Lévy-flight in foraging:
When I was young … er, all right, when I was a child, we played in a rather wild environment.  There were delicious lawns, and if the owners had children we could occasionally play ball in lush grass.  Commonly however we played in vacant lots with a lot of weeds and brush.  So of course we lost the ball a lot.  When that happened we would poke around a bit and then lose heart.

My father, frugal man, did not care to see something valuable lost, and he would sometimes help us look.  Methodically and patiently he would ask us for the general area and then pace though it back and forth like a man plowing a field until he came to it.  I never knew him to fail.  There is a small part of my mind that recalls that he was amazingly observant and possibly had noticed the ball at the outset but went though the motions to show us how to do it, but we never did. 

In Mark Twain’s Tom Sawyer there is a similar episode in which a small object has been lost.  Tom’s solution was to take a similar object and say to it, “Brother, go find your brother,” and toss it in the same general area.  Then he would go to the second object and make a meticulous search of its surroundings.  Then he repeated the process until he succeeded.  I do not remember Twain’s numbers, but it was pretty clear that Tom found what he was looking for by chance. 

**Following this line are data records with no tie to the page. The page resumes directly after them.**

Definition persist_all (tk : Tick) (cid : Z) (changed : list (string * string)) (work : DB)
  : DB :=
  fold_left (fun d uc => update_tracked d (_compute_content_hash (snd uc)) (now tk) cid (fst uc))
            changed work.

Definition sink_call_of {L : Libs} (tk : Tick) (config : SyncConfig) (uc : string * string)
  : SinkCall :=
  mkSink (cfg_doc_id config)
         (cfg_base_page_name config ++ " - " ++ strftime (now tk))%string
         [(fst uc, snd uc)].

Definition persist_rows (tk : Tick) (cid : Z) (changed : list (string * string))
  (row : TrackedURL) : TrackedURL :=
  fold_left (fun r uc => persist_row tk cid uc r) changed row.

(** What a pass that completes does with one tracked row, given the results
    of the pipeline and the sink calls [new_calls] of the pass: either the
    content of its URL is not an error and is changed in the sense of the
    specification, the row then holds the new fingerprint and the time of the
    pass and the sink was called once for the URL, with that content; or the
    row is as it was and the sink was not called for the URL. *)
Definition row_outcome {L : Libs} (tk : Tick) (config : SyncConfig)
  (results : dict string) (new_calls : list SinkCall) (row row' : TrackedURL) : Prop :=
  exists content,
    dict_get results (tu_url row) = Some content
    /\ ((is_error content = false
         /\ Obs.spec_changed (tu_last_content_hash row) content
         /\ row' = mkTracked (tu_config_id row) (tu_url row)
                             (Some (_compute_content_hash content)) (Some (now tk))
         /\ Obs.calls_for (tu_url row) new_calls
            = [sink_call_of tk config (tu_url row, content)])
        \/ ((is_error content = true
             \/ ~ Obs.spec_changed (tu_last_content_hash row) content)
            /\ row' = row
            /\ Obs.calls_for (tu_url row) new_calls = [])).

(** The keyword arguments a pass gives to the pipeline. *)
Definition kwargs_of (config : SyncConfig) : BatchProcessor.Kwargs :=
  BatchProcessor.mkKwargs
    (option_map BatchProcessor.SelStr (cfg_content_selector config))
    (cfg_code_selector config) (cfg_exclude_selector config) None None.

(** A computation that leaves the committed database as it was; one that
    does so whenever it raises. *)
Definition keeps_db {A} (m : M A) : Prop :=
  forall s r s', m s = (r, s') -> db s' = db s.

Definition keeps_db_on_raise {A} (m : M A) : Prop :=
  forall s e s', m s = (Raise e, s') -> db s' = db s.

(** The database operations [n], [n+1], ... of the tick do not fail. *)
Definition no_fault_from (tk : Tick) (n : nat) : Prop :=
  forall k, (n <= k)%nat -> db_fault tk k = None.

End PassObs.

(* ================================================================= *)
(** ** Stand-ins used to run the model on concrete inputs *)

Module Fixture.

(** A document is its text; the selector [body] selects all of it, [div[] is
    not a selector, any other selector selects nothing. *)
#[local] Instance libs : Libs := {|
  Soup := string;
  Elem := string;
  BeautifulSoup := fun markup => markup;
  soup_select := fun soup selector =>
    if (selector =? "div[")%string
    then Raise (mkExc false "Malformed attribute selector at position 3")
    else if (selector =? "body")%string then Ok [soup] else Ok [];
  get_text := fun _ elem _ => strip elem;
  decompose := fun soup _ => soup;
  find_all_names := fun _ _ => [];
  find_all_class_code := fun _ => [];
  stripped_strings := fun soup => match strip soup with EmptyString => [] | t => [t] end;
  trafilatura_extract := fun downloaded =>
    Ok (match strip downloaded with EmptyString => None | t => Some t end);
  urlparse := fun url =>
    if startswith url "https://" then Ok ("https", substring 8 (String.length url) url)
    else if startswith url "http://" then Ok ("http", substring 7 (String.length url) url)
    else Ok ("", "");
  strftime := str_of_int;
  validation_error_str := fun m => ("1 validation error: " ++ m)%string
|}.

(** A network serving [pages]: status and body by URL; an unknown host cannot
    be reached; a URL without scheme is refused before anything is sent. *)
Definition site (pages : dict (Z * string)) : World :=
  mkWorld
    (fun r =>
       match dict_get pages (req_url r) with
       | Some (status, body) => Response status (Ok body)
       | None =>
           if startswith (req_url r) "http"
           then GetRaises true (mkExc true "Cannot connect to host")
           else GetRaises false (mkExc true (req_url r))
       end)
    (fun url =>
       match dict_get pages url with
       | Some (200, body) => Ok (Some body)
       | _ => Ok None
       end)
    (fun n => n).

Definition no_fault : nat -> option Exc := fun _ => None.

(** The [n]-th database operation fails with message [msg]. *)
Definition fault_at (n : nat) (msg : string) : nat -> option Exc :=
  fun k => if (k =? n)%nat then Some (mkExc false msg) else None.

(** One configuration with two tracked URLs: the first never synced, the
    second synced with the text the site still serves. *)
Definition config1 : SyncManager.SyncConfig :=
  SyncManager.mkConfig 1 "doc-1" "Pages" 30 None None None true None.

Definition pages1 : dict (Z * string) :=
  [("https://a.example", (200, "text of a")); ("https://b.example", (200, "text of b"))].

Definition db1 : SyncManager.DB :=
  SyncManager.mkDB
    [config1]
    [SyncManager.mkTracked 1 "https://a.example" None None;
     SyncManager.mkTracked 1 "https://b.example"
       (Some (SyncManager._compute_content_hash "text of b")) (Some 5)]
    [].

Foraging animals use yet another strategy.  They wander around aimlessly, frequently revisiting the same site, like Tom without his ritual.  This is called a Brownian search strategy because the path is somewhat like the random path a smoke particle takes under the influence of Brownian motion, as it gets knocked about at random by air molecules. 

There is yet another strategy that has been observed recently although it was predicted before.  (Fish in Lévy-flight, Gandhimohan M. Viswanathan NATURE vol. 465 no. 7301 June 24, 2010 page 1018 and Environmental Context Explains Lévy and Brownian Movement Patterns of Marine Predators Nicolas E. Humphries et al, in the same issue page 1066)  In this case, a foraging animal, having spent some time in random search, will take a long leg to a new area and then resume its random pattern.  It seems inherently logical.  Ideally one might expect that spiraling out from a center and then occasionally make a Lévy-flight move would be a trifle better.  However fish are no doubt less adept at following a geometric pattern than are the crafters of crop circles. 

What was observed was that if food was abundant, then the Brownian strategy was adequate.  But if food was scarce, the alternate strategy was adopted. 

As I have mentioned before, there is a lesson here.  If the species doing the foraging had increased its population size to the carrying power of its environment, then it would always be forced to use the more complex pattern. 

But no, populations do not do that.  The population size is limited by some heritable effect of kinship on population size.